[Exercise goal] Print exactly the lines below between the line holding "Inductive style := Marked | Bare." and the line holding "(** Remarks, words", inclusive, and nothing more.

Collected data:

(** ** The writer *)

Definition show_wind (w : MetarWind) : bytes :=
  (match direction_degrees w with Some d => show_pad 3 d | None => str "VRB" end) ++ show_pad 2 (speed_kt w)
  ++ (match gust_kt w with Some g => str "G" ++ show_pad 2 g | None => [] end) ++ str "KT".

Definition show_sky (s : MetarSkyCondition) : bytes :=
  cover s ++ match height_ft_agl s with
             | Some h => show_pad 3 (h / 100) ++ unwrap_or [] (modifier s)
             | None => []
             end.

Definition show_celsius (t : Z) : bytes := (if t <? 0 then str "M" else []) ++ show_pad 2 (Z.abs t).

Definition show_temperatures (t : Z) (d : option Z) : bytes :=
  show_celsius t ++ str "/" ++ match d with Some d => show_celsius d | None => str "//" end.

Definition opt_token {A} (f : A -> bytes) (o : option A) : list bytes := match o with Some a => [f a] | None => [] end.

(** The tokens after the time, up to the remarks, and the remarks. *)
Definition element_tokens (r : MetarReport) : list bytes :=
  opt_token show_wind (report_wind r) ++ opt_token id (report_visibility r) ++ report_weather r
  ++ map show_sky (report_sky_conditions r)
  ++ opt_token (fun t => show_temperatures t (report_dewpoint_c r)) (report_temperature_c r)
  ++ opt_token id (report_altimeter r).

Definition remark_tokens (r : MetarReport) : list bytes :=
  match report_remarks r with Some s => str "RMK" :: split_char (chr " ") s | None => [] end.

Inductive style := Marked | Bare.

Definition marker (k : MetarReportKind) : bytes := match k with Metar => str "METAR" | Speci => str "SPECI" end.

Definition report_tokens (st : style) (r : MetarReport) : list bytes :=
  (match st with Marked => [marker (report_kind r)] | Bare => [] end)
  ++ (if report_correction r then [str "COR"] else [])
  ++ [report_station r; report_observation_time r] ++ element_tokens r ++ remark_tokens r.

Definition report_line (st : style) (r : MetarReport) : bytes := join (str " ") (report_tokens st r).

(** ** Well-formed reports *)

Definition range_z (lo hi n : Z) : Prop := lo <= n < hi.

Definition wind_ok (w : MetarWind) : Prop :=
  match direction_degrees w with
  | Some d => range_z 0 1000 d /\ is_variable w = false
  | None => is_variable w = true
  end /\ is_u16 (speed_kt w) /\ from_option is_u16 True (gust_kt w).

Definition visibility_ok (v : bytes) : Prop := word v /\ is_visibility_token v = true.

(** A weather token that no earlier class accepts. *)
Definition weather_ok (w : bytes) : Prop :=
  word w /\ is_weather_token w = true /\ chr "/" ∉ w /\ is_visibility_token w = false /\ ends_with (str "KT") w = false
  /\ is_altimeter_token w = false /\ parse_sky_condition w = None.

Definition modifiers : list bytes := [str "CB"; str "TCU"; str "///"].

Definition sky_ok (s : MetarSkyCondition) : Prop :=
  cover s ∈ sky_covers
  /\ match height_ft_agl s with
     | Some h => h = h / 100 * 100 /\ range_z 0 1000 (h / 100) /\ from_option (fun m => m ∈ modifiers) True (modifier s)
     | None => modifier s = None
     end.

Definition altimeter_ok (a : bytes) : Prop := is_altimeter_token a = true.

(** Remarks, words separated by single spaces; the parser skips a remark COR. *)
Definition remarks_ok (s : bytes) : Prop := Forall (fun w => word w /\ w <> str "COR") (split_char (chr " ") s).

[Task output]
Inductive style := Marked | Bare.

Definition marker (k : MetarReportKind) : bytes := match k with Metar => str "METAR" | Speci => str "SPECI" end.

Definition report_tokens (st : style) (r : MetarReport) : list bytes :=
  (match st with Marked => [marker (report_kind r)] | Bare => [] end)
  ++ (if report_correction r then [str "COR"] else [])
  ++ [report_station r; report_observation_time r] ++ element_tokens r ++ remark_tokens r.

Definition report_line (st : style) (r : MetarReport) : bytes := join (str " ") (report_tokens st r).

(** ** Well-formed reports *)

Definition range_z (lo hi n : Z) : Prop := lo <= n < hi.

Definition wind_ok (w : MetarWind) : Prop :=
  match direction_degrees w with
  | Some d => range_z 0 1000 d /\ is_variable w = false
  | None => is_variable w = true
  end /\ is_u16 (speed_kt w) /\ from_option is_u16 True (gust_kt w).

Definition visibility_ok (v : bytes) : Prop := word v /\ is_visibility_token v = true.

(** A weather token that no earlier class accepts. *)
Definition weather_ok (w : bytes) : Prop :=
  word w /\ is_weather_token w = true /\ chr "/" ∉ w /\ is_visibility_token w = false /\ ends_with (str "KT") w = false
  /\ is_altimeter_token w = false /\ parse_sky_condition w = None.

Definition modifiers : list bytes := [str "CB"; str "TCU"; str "///"].

Definition sky_ok (s : MetarSkyCondition) : Prop :=
  cover s ∈ sky_covers
  /\ match height_ft_agl s with
     | Some h => h = h / 100 * 100 /\ range_z 0 1000 (h / 100) /\ from_option (fun m => m ∈ modifiers) True (modifier s)
     | None => modifier s = None
     end.

Definition altimeter_ok (a : bytes) : Prop := is_altimeter_token a = true.

(** Remarks, words separated by single spaces; the parser skips a remark COR. *)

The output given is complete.